» **WHAT NEEDS TO BE DONE**
Using the data below, gather each line that includes the word "Prop".

[Collected data]
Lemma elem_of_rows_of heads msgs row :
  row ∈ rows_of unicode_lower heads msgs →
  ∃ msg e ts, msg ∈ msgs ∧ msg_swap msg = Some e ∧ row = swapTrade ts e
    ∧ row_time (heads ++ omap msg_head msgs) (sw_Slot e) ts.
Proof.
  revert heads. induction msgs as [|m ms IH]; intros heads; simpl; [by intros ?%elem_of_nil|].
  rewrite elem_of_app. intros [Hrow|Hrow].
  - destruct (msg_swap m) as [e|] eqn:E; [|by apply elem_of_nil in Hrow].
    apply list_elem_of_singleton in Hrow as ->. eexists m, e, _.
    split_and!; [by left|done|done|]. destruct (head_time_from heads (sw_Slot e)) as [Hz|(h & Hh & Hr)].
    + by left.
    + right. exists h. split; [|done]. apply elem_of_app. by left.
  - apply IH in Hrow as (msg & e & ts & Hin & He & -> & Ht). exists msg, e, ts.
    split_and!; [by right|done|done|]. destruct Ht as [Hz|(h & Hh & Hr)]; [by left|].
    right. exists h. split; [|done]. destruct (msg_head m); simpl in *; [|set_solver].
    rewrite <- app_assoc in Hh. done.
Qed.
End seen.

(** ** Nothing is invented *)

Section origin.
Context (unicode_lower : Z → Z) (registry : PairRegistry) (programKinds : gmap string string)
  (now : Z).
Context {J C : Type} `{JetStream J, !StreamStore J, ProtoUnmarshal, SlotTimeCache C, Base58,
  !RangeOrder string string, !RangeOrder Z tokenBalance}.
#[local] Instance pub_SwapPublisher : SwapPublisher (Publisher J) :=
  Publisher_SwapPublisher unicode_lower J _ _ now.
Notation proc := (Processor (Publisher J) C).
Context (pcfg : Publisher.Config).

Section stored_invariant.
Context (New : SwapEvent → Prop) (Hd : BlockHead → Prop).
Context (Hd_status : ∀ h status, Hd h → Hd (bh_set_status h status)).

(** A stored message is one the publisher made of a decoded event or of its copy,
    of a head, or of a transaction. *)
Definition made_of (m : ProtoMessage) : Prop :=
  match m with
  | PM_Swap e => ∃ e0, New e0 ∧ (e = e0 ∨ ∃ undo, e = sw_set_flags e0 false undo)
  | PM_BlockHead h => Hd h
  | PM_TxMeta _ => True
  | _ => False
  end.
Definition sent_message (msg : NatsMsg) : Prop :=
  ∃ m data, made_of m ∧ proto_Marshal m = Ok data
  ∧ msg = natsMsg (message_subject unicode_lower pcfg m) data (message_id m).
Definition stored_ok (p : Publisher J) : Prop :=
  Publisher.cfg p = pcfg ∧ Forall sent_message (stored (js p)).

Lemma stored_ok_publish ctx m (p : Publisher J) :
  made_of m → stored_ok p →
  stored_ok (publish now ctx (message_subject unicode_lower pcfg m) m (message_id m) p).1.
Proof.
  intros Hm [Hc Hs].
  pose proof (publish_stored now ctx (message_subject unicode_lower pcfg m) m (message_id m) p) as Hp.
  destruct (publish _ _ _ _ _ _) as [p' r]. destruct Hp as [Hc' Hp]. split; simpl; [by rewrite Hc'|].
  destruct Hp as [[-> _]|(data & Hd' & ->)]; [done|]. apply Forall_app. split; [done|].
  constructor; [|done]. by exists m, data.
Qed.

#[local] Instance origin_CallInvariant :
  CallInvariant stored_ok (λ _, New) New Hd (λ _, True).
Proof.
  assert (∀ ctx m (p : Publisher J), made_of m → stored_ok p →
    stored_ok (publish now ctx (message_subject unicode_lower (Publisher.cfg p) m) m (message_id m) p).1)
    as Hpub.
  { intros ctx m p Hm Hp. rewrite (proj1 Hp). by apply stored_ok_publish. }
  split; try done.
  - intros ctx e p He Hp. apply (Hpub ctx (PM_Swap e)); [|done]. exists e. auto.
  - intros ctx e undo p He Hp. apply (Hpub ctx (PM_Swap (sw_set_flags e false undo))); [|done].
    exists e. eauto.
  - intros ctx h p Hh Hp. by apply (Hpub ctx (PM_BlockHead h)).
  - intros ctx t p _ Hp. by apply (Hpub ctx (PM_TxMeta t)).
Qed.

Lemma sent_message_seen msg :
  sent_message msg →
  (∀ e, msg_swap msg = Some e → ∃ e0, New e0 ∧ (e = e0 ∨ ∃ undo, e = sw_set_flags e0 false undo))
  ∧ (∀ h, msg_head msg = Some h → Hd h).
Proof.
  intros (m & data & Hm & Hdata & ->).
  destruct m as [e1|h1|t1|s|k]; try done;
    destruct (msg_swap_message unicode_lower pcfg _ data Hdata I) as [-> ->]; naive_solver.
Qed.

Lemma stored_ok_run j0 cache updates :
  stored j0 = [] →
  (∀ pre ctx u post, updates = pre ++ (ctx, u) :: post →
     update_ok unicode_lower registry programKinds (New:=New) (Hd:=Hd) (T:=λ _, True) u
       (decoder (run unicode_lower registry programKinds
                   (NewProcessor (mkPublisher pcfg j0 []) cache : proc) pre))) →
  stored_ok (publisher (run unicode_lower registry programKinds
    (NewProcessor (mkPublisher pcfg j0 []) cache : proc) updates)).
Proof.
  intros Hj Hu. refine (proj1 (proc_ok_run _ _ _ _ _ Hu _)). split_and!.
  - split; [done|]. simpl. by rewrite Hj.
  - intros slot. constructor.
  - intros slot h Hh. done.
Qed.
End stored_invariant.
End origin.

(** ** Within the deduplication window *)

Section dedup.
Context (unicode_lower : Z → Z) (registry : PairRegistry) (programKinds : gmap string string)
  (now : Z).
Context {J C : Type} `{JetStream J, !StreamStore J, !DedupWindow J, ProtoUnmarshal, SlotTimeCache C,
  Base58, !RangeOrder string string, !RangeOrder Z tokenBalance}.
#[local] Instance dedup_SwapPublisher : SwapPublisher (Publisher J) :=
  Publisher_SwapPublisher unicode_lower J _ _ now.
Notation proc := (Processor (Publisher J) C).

» **RESULT**
Context (New : SwapEvent → Prop) (Hd : BlockHead → Prop).
Definition made_of (m : ProtoMessage) : Prop :=
Definition sent_message (msg : NatsMsg) : Prop :=
Definition stored_ok (p : Publisher J) : Prop :=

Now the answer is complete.